Data items
-- Opening Marker --
(* ===== verification/InstallerRuntime.v ===== *)
(** The externally visible job lifecycle: [installer_runtime.rs].

    [RuntimeCoordinator] keeps one [RuntimeState] behind a mutex; every method
    is one critical section, here a function from the state to the new state or
    an error that leaves it unchanged.  The theorems are over arbitrary
    sequences of calls. *)

From S2P Require Import Prelude RustStr Json.

Inductive Lifecycle := Idle | Validated | Partitioning | Installing | Done | Failed.
Inductive Phase := Prepare | Storage | Image | Configure | SecureBoot | Complete.

#[export] Instance lifecycle_eq_dec : EqDecision Lifecycle.
Proof. solve_decision. Defined.
#[export] Instance phase_eq_dec : EqDecision Phase.
Proof. solve_decision. Defined.

(** [RuntimeSnapshot] and [RuntimeState] have the same fields. *)
Record RuntimeSnapshot := {
  lifecycle : Lifecycle;
  phase : Phase;
  cancel_requested : bool;
}.

#[export] Instance snapshot_eq_dec : EqDecision RuntimeSnapshot.
Proof. solve_decision. Defined.

Definition runtime_default : RuntimeSnapshot :=
  {| lifecycle := Idle; phase := Prepare; cancel_requested := false |}.

(** [matches!(state.lifecycle, ...)] *)
Definition lifecycle_in (l : list Lifecycle) (s : RuntimeSnapshot) : bool :=
  bool_decide (lifecycle s ∈ l).

Definition claim_start (s : RuntimeSnapshot) : result RuntimeSnapshot :=
  guard! lifecycle_in [Validated; Partitioning; Installing] s
    else "An installation is already running.";
  Ok {| lifecycle := Validated; phase := Prepare; cancel_requested := false |}.

Definition start_accepted (s : RuntimeSnapshot) : result RuntimeSnapshot :=
  guard! negb (lifecycle_in [Validated] s) else "installer start response arrived out of order";
  Ok {| lifecycle := Installing; phase := phase s; cancel_requested := cancel_requested s |}.

Definition start_rejected (s : RuntimeSnapshot) : result RuntimeSnapshot :=
  Ok (if lifecycle_in [Validated] s
      then {| lifecycle := Idle; phase := phase s; cancel_requested := false |}
      else s).

Definition claim_cancel (s : RuntimeSnapshot) : result RuntimeSnapshot :=
  guard! negb (lifecycle_in [Validated; Installing] s) else "No installation is running to cancel.";
  Ok {| lifecycle := lifecycle s; phase := phase s; cancel_requested := true |}.

Definition cancel_rejected (s : RuntimeSnapshot) : result RuntimeSnapshot :=
  Ok {| lifecycle := lifecycle s; phase := phase s; cancel_requested := false |}.

Definition phase_name (p : Phase) : string :=
  match p with
  | Prepare => "prepare"
  | Storage => "storage"
  | Image => "image"
  | Configure => "configure"
  | SecureBoot => "secure_boot"
  | Complete => "complete"
  end.

Definition phase_order (p : Phase) : Z :=
  match p with
  | Prepare => 0
  | Storage => 1
  | Image => 2
  | Configure => 3
  | SecureBoot => 4
  | Complete => 5
  end.

(** The snake-case names serde accepts. *)
Definition parse_phase (name : string) : result Phase :=
  if String.eqb name "prepare" then Ok Prepare
  else if String.eqb name "storage" then Ok Storage
  else if String.eqb name "image" then Ok Image
  else if String.eqb name "configure" then Ok Configure
  else if String.eqb name "secure_boot" then Ok SecureBoot
  else if String.eqb name "complete" then Ok Complete
  else Err "installer phase event has an unknown phase".

Definition phase_event (event : json) (s : RuntimeSnapshot) : result RuntimeSnapshot :=
  let? name := ok_or (field as_str "phase" event) "installer phase event has no phase" in
  guard! negb (str_in name ["prepare"; "storage"; "image"; "configure"; "secure_boot"; "complete"])
    else "installer phase event has an unknown phase";
  guard! lifecycle_in [Idle] s else "installer phase event arrived before start";
  let? next := parse_phase name in
  guard! phase_order next <? phase_order (phase s)
    else ("installer phase moved backwards: " +:+ phase_name (phase s) +:+ " -> " +:+ phase_name next);
  guard! lifecycle_in [Done; Failed] s
    else "installer phase event arrived after a terminal event";
  Ok {| lifecycle := lifecycle s; phase := next; cancel_requested := cancel_requested s |}.

Definition done_event (s : RuntimeSnapshot) : result RuntimeSnapshot :=
  guard! negb (lifecycle_in [Installing; Validated] s)
    else "installer done event arrived out of order";
  Ok {| lifecycle := Done; phase := Complete; cancel_requested := false |}.

Definition error_event (s : RuntimeSnapshot) : result RuntimeSnapshot :=
  guard! lifecycle_in [Idle; Done; Failed] s else "installer error event arrived out of order";
  Ok {| lifecycle := Failed; phase := phase s; cancel_requested := false |}.

Definition event (e : json) (s : RuntimeSnapshot) : result RuntimeSnapshot :=
  match field as_str "type" e with
  | Some t =>
      if String.eqb t "phase" then phase_event e s
      else if String.eqb t "done" then done_event s
      else if String.eqb t "error" then error_event s
      else Ok s
  | None => Ok s
  end.

(** * Sequences of calls *)

Inductive Call :=
| ClaimStart
| StartAccepted
| StartRejected
| ClaimCancel
| CancelRejected
| Event (e : json).

Definition invoke (c : Call) : RuntimeSnapshot → result RuntimeSnapshot :=
  match c with
  | ClaimStart => claim_start
  | StartAccepted => start_accepted
  | StartRejected => start_rejected
  | ClaimCancel => claim_cancel
  | CancelRejected => cancel_rejected
  | Event e => event e
  end.

(** A refused call leaves the state as it was. *)
Definition run_call (s : RuntimeSnapshot) (c : Call) : RuntimeSnapshot :=
  match invoke c s with
  | Ok s' => s'
  | Err _ => s
  end.

Definition run_calls (s : RuntimeSnapshot) (cs : list Call) : RuntimeSnapshot :=
  fold_left run_call cs s.

(** * Properties *)

(** Between two starts the coordinator only moves forward. *)
Definition rank (l : Lifecycle) : Z :=
  match l with
  | Validated => 0
  | Partitioning | Installing => 1
  | Done | Failed | Idle => 2
  end.

(** The state reachable from a fresh coordinator. *)
Record runtime_ok (s : RuntimeSnapshot) : Prop := {
  rt_lifecycle : lifecycle s ≠ Partitioning;
  rt_cancel : cancel_requested s = true → lifecycle s = Validated ∨ lifecycle s = Installing;
  rt_done : lifecycle s = Done → phase s = Complete;
}.

Lemma lifecycle_in_true l s : lifecycle_in l s = true ↔ lifecycle s ∈ l.
Proof. unfold lifecycle_in. apply bool_decide_eq_true. Qed.

Lemma lifecycle_in_false l s : lifecycle_in l s = false ↔ lifecycle s ∉ l.
Proof. unfold lifecycle_in. apply bool_decide_eq_false. Qed.

(** Case analysis on membership in a literal list of lifecycles. *)
Ltac listed := rewrite ?elem_of_cons, ?elem_of_nil in *; intuition congruence.

(** What each accepted call does to the lifecycle and the phase. *)
Lemma phase_event_Ok e s s' :
  phase_event e s = Ok s' →
  lifecycle s' = lifecycle s ∧ cancel_requested s' = cancel_requested s ∧
  lifecycle s ∉ [Idle; Done; Failed] ∧ phase_order (phase s) <= phase_order (phase s').
Proof.
  unfold phase_event. rewrite rbind_Ok. intros (name & _ & Hk).
  guard_inv Hk as E1. guard_inv Hk as E2. apply rbind_Ok in Hk as (next & _ & Hk).
  guard_inv Hk as E3. guard_inv Hk as E4. injection Hk as <-.
  apply lifecycle_in_false in E2, E4. bool_inv. set_solver.
Qed.

Lemma event_Ok e s s' :
  event e s = Ok s' →
  s' = s ∨ phase_event e s = Ok s' ∨
  (lifecycle s ∈ [Installing; Validated] ∧
   s' = {| lifecycle := Done; phase := Complete; cancel_requested := false |}) ∨
  (lifecycle s ∉ [Idle; Done; Failed] ∧
   s' = {| lifecycle := Failed; phase := phase s; cancel_requested := false |}).
Proof.
  unfold event. destruct (field as_str "type" e) as [t|]; [|naive_solver].
  repeat case_match; intros Hk; auto.
  - unfold done_event in Hk. guard_inv Hk as E. injection Hk as <-.
    apply negb_false_iff, lifecycle_in_true in E. auto.
  - unfold error_event in Hk. guard_inv Hk as E. injection Hk as <-.
    apply lifecycle_in_false in E. auto.
  - injection Hk as <-. auto.
Qed.

Lemma runtime_ok_preserved c s s' : runtime_ok s → invoke c s = Ok s' → runtime_ok s'.
Proof.
  intros [Hl Hc Hd]. destruct c as [| | | | |e]; cbn [invoke]; intros Hk.
  - unfold claim_start in Hk. guard_inv Hk as E. injection Hk as <-. by split; cbn.
  - unfold start_accepted in Hk. guard_inv Hk as E. injection Hk as <-. split; cbn; auto; done.
  - unfold start_rejected in Hk. injection Hk as <-. case_match; split; cbn; auto; done.
  - unfold claim_cancel in Hk. guard_inv Hk as E. injection Hk as <-.
    apply negb_false_iff, lifecycle_in_true in E. split; cbn; auto. set_solver.
  - unfold cancel_rejected in Hk. injection Hk as <-. split; cbn; auto; done.
  - apply event_Ok in Hk as [->|[Hp|[[H1 ->]|[H1 ->]]]]; [done| | |]; [|split; cbn; done..].
    apply phase_event_Ok in Hp as (H1 & H2 & H3 & H4). split; rewrite ?H1, ?H2; auto.
    intros ?. set_solver.
Qed.

Lemma runtime_ok_run s cs : runtime_ok s → runtime_ok (run_calls s cs).
Proof.
  revert s. induction cs as [|c cs IH]; intros s Hs; cbn; [done|]. apply IH.
  unfold run_call. destruct (invoke c s) eqn:E; [|done]. eauto using runtime_ok_preserved.
Qed.

(** Whatever calls and events arrive in whatever order, the coordinator never
    reports a partitioning lifecycle, reports a pending cancellation only while
    an installation is validated or running, and reports success only in the
    final phase. *)
Theorem runtime_reachable_ok cs : runtime_ok (run_calls runtime_default cs).
Proof. apply runtime_ok_run. by split; cbn. Qed.

(** Until the next [claim_start] neither the lifecycle nor the phase ever
    moves back, and a finished installation (done or failed) keeps its outcome
    and phase, whatever calls and events arrive. *)
Theorem runtime_forward s cs :
  ClaimStart ∉ cs →
  rank (lifecycle s) <= rank (lifecycle (run_calls s cs)) ∧
  phase_order (phase s) <= phase_order (phase (run_calls s cs)) ∧
  (lifecycle s ∈ [Done; Failed] → lifecycle (run_calls s cs) = lifecycle s ∧
                                  phase (run_calls s cs) = phase s).
Proof.
  revert s. induction cs as [|c cs IH]; intros s Hn; cbn; [split_and!; auto; lia|].
  assert (rank (lifecycle s) <= rank (lifecycle (run_call s c)) ∧
          phase_order (phase s) <= phase_order (phase (run_call s c)) ∧
          (lifecycle s ∈ [Done; Failed] → lifecycle (run_call s c) = lifecycle s ∧
                                          phase (run_call s c) = phase s)) as (H1 & H2 & H3).
  { unfold run_call. destruct (invoke c s) as [s'|] eqn:E; [|split_and!; auto; lia].
    destruct c as [| | | | |e]; cbn [invoke] in E; [by destruct Hn; left| | | | |].
    - unfold start_accepted in E. guard_inv E as F. injection E as <-.
      apply negb_false_iff, lifecycle_in_true in F. cbn. split_and!; [|lia|listed].
      assert (lifecycle s = Validated) as -> by listed. done.
    - unfold start_rejected in E. injection E as <-.
      destruct (lifecycle_in [Validated] s) eqn:F; cbn; [|split_and!; auto; lia].
      apply lifecycle_in_true in F. assert (lifecycle s = Validated) as -> by listed.
      split_and!; [done|lia|listed].
    - unfold claim_cancel in E. guard_inv E as F. injection E as <-. cbn. split_and!; auto; lia.
    - injection E as <-. cbn. split_and!; auto; lia.
    - apply event_Ok in E as [->|[Hp|[[F ->]|[F ->]]]]; cbn.
      + split_and!; auto; lia.
      + apply phase_event_Ok in Hp as (-> & _ & ? & ?). split_and!; [lia|done|listed].
      + split_and!; [destruct (lifecycle s); cbn; lia|destruct (phase s); cbn; lia|listed].
      + split_and!; [destruct (lifecycle s); cbn; lia|lia|listed]. }
  destruct (IH (run_call s c)) as (I1 & I2 & I3).
  { intros ?. apply Hn. by right. }
  change (fold_left run_call cs (run_call s c)) with (run_calls (run_call s c) cs).
  split_and!; [lia|lia|]. intros Hl. destruct (H3 Hl) as [E1 E2]. destruct I3; [congruence|].
  split; congruence.
Qed.

(** * Witness *)

Definition phase_json (p : Phase) : json :=
  jobject [("type", JString "phase"); ("phase", JString (phase_name p))].

Lemma runtime_forward_witness :
  lifecycle (run_calls {| lifecycle := Failed; phase := Storage; cancel_requested := false |}
               [Event (phase_json Image); ClaimCancel; Event (jobject [("type", JString "done")])])
  = Failed.
Proof.
  refine (proj1 (proj2 (proj2 (runtime_forward
    {| lifecycle := Failed; phase := Storage; cancel_requested := false |}
    [Event (phase_json Image); ClaimCancel; Event (jobject [("type", JString "done")])] _)) _)).
  - intros H. repeat (apply elem_of_cons in H as [H|H]; [discriminate|]). by apply elem_of_nil in H.
  - cbn. right. left.
Defined.

Example runtime_run :
  run_calls runtime_default
    [ClaimStart; StartAccepted; Event (phase_json Storage); ClaimCancel; Event (phase_json Prepare)]
  = {| lifecycle := Installing; phase := Storage; cancel_requested := true |}.
Proof. vm_compute. reflexivity. Qed.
-- Closing Marker --
TASK DESCRIPTION:
Filter the records above and copy every line that contains the word "revert".

TASK RESPONSE:
  revert s. induction cs as [|c cs IH]; intros s Hs; cbn; [done|]. apply IH.
  revert s. induction cs as [|c cs IH]; intros s Hn; cbn; [split_and!; auto; lia|].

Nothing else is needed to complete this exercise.